Protein samples can be derived from SDS-PAGE and are then subject to some chemical modifications. Disulfide bridges in proteins are reduced and cysteine amino acids are carboxymethylated chemically or acrylamidated during the gel electrophoresis.

Then the proteins are cut into several fragments using proteolytic enzymes such as trypsin, chymotrypsin or Glu-C. A typical sample:protease ratio is 50:1. The proteolysis is typically carried out overnight and the resulting peptides are extracted with acetonitrile and dried under vacuum. The peptides are then dissolved in a small amount of distilled water or further concentrated and purified using ZipTip Pipette tips and are ready for mass spectrometric analysis.

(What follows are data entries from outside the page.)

(** As for [_parse_value]: [_deserialize_array] has room for every nested
    call the value asks for, one for each level of arrays, and
    [_deserialize_array_rec limit] is the run with room for [limit] of them. *)
Definition _deserialize_array (value : raw) (for_model : bool) : result out :=
  _deserialize_array_rec (S (depth value)) value for_model.

Definition DESERIALIZERS : dict deserializer :=
  DESERIALIZERS_with _deserialize_array.

(** *** The full deserialisation path *)

Definition _deserialize_prisma_object {T} (raw_obj : raw) (for_model : bool)
    (model : option (model_class float T)) : result (row_result float T) :=
  let _deserializers := DESERIALIZERS in
  its ← items raw_obj;
  new_obj ← for_fold (λ new_obj kv,
                        let '(key, raw_value) := kv in
                        value ← getitem raw_value "prisma__value";
                        prisma_type ← getitem raw_value "prisma__type";
                        v ← convert_or_pass _deserializers prisma_type value
                                            for_model;
                        Ok (dict_setitem new_obj key v))
                     its [];
  match model with
  | Some model => Instance_ <$> model new_obj
  | None => Ok (Mapping new_obj)
  end.

Definition deserialize_raw_results {T} (raw_list : list raw)
    (model : option (model_class float T)) : result (list (row_result float T)) :=
  match model with
  | Some m => for_each (λ obj, _deserialize_prisma_object obj true (Some m)) raw_list
  | None => for_each (λ obj, _deserialize_prisma_object obj false None) raw_list
  end.

End RawQuery.

(** ** The engine binary cache ([prisma/binaries/binaries.py]) *)

Module Binaries.

Record Binary := { name : string; env : string }.

(** The process state the cache manager reads and changes: the environment
    variables, the paths that exist on disk, and the [download()] calls made
    so far, oldest first. *)
Record world := {
  environ : gmap string string;
  files : gset string;
  downloads : list Binary
}.

(** Truth value of [os.environ.get(name)]: set, and not the empty string. *)
Definition environ_get_truthy (environ : gmap string string) (name : string) : bool :=
  match environ !! name with
  | Some v => negb (String.eqb v "")
  | None => false
  end.

Definition uses_custom_binaries (environ : gmap string string) : bool :=
  if environ_get_truthy environ "PRISMA_QUERY_ENGINE_BINARY"
     && environ_get_truthy environ "PRISMA_MIGRATION_ENGINE_BINARY"
     && environ_get_truthy environ "PRISMA_INTROSPECTION_ENGINE_BINARY"
     && environ_get_truthy environ "PRISMA_FMT_BINARY"
  then true
  else false.

Section Cache.
(** [constants.PRISMA_CLI_NAME], [config.binary_cache_dir], the [path]
    property of a binary and the transfer done by [Binary.download] are
    defined outside this module. *)
Variable PRISMA_CLI_NAME : string.
Variable binary_cache_dir : string.
Variable path : gmap string string → Binary → string.
Variable fetch : Binary → gset string → result () * gset string.
Fixpoint sort_by {A : Type} (key : A -> string) (l : list A) : list A :=
  match l with
  | [] => []
  | x :: rest => insert_by key x (sort_by key rest)
  end.

(** [sorted(d.items(), key=lambda kv: kv[0])] *)
Definition sorted_items {V : Type} (d : dict V) : list (string * V) :=
  sort_by fst d.

(** A key of a mapping is hashed before it is compared: lists and mappings
    are unhashable, and no other non-string object equals a string key. *)
Definition hashable (v : value) : bool :=
  match v with
  | VList _ | VDict _ => false
  | _ => true
  end.

(** [v in d] *)
Definition py_in {V : Type} (v : value) (d : dict V) : result bool :=
  match v with
  | VStr s => Ok (contains s d)
  | VList _ | VDict _ => Raise (TypeError "unhashable type")
  | _ => Ok false
  end.

(** [d.get(v)] *)
Definition py_get {V : Type} (d : dict V) (v : value) : result (option V) :=
  match v with
  | VStr s => Ok (lookup s d)
  | VList _ | VDict _ => Raise (TypeError "unhashable type")
  | _ => Ok None
  end.

(** [for x in l: body], threading the loop's state and stopping at a raise. *)
Fixpoint for_each {A S : Type} (l : list A) (body : A -> S -> result S) (s : S)
  : result S :=
  match l with
  | [] => Ok s
  | x :: rest => s' <- body x s;; for_each rest body s'
  end.
(** * testcontainers-go: session lifecycle, log producer and reaper labels

    A shallow embedding of the parts of [docker.go] that carry the
    session lifecycle ([DockerContainer.Start], [Stop], [Terminate]),
    the log producer ([StartLogProducer], [StopLogProducer],
    [FollowOutput]) and the reaper-label merge of
    [DockerProvider.CreateContainer] and [DockerProvider.CreateNetwork].

    The Docker engine, the clock and the wait strategies are external:
    they are oracles (records of response functions), every call to them
    is recorded in a trace, and the theorems quantify over all oracles. *)

From Stdlib Require Import ZArith String Ascii Lia List.
From Stdlib.Strings Require Import Byte.
From Stdlib Require Import Decimal DecimalString DecimalPos DecimalN DecimalZ.
From stdpp Require Import base option list strings gmap.

Local Open Scope string_scope.

(* ===================================================================== *)
(** * Part I: definitions                                                 *)
(* ===================================================================== *)

(** ** Go values *)

(** A Go [error] is modelled by the text its [Error()] method returns. *)
Definition error := string.

(** [strings.HasPrefix] and [strings.Contains]. *)
Fixpoint HasPrefix (s prefix : string) : bool :=
  match prefix, s with
  | EmptyString, _ => true
  | String a p', String b s' => if Ascii.eqb a b then HasPrefix s' p' else false
  | String _ _, EmptyString => false
  end.

Fixpoint Contains (s substr : string) : bool :=
  HasPrefix s substr ||
  match s with
  | EmptyString => false
  | String _ s' => Contains s' substr
  end.

(** [time.Time] as far as the producer looks at it: [Unix()] and
    [Nanosecond()]. *)
Record Time := { Unix : Z; Nanosecond : Z }.

(** [fmt.Sprintf] with the verbs [%d] and [%09d]. *)
Definition fmt_d (z : Z) : string := NilZero.string_of_int (Z.to_int z).

Fixpoint pad0 (n : nat) (s : string) : string :=
  match n with
  | O => s
  | S n' => String "0" (pad0 n' s)
  end.

Definition digits (z : Z) : string := NilZero.string_of_uint (N.to_uint (Z.to_N z)).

Mass spectrometric analysis The digested protein can be analyzed with different types of mass spectrometers such as ESI-TOF or MALDI-TOF. MALDI-TOF is often the preferred instrument because it allows a high sample throughput and several proteins can be analyzed in a single experiment - if complemented by MS/MS analysis. A small fraction of the peptide (usually 1 microliter or less) is pipetted onto a MALDI target and a chemical called a matrix is added to the peptide mix. The matrix molecules are required for the desorption of the peptide molecules. Matrix and peptide molecules co-crystallize on the MALDI target and are ready to be analyzed. The target is inserted into the vacuum chamber of the mass spectrometer and the analysis of peptide masses is initiated by a pulsed laser beam which transfers high amounts of energy into the matrix molecules. The energy transfer is sufficient to promote the transition of matrix molecules and peptides from the solid state into the gas state. Then the molecules become accelerated in the electric field of the mass spectrometer and fly towards an ion detector where their arrival is detected as an electric signal. Their mass is proportional to their time of flight (TOF) in the drift tube and can be calculated accordingly.

Computational analysis The mass spectrometrical analysis produces a list of molecular weights which is often called peak list. The peptide masses are now compared to huge databases such as Swissprot, Genbank which contain protein sequence information. Software programs cut all these proteins into peptides with the same enzyme used in the chemical cleavage (for example trypsin). The absolute mass of all these peptides is then theoretically calculated. A comparison is made between the peak list of measured peptide masses and all the masses from the calculated peptides. The results are statistically analyzed and possible matches are returned in a results table.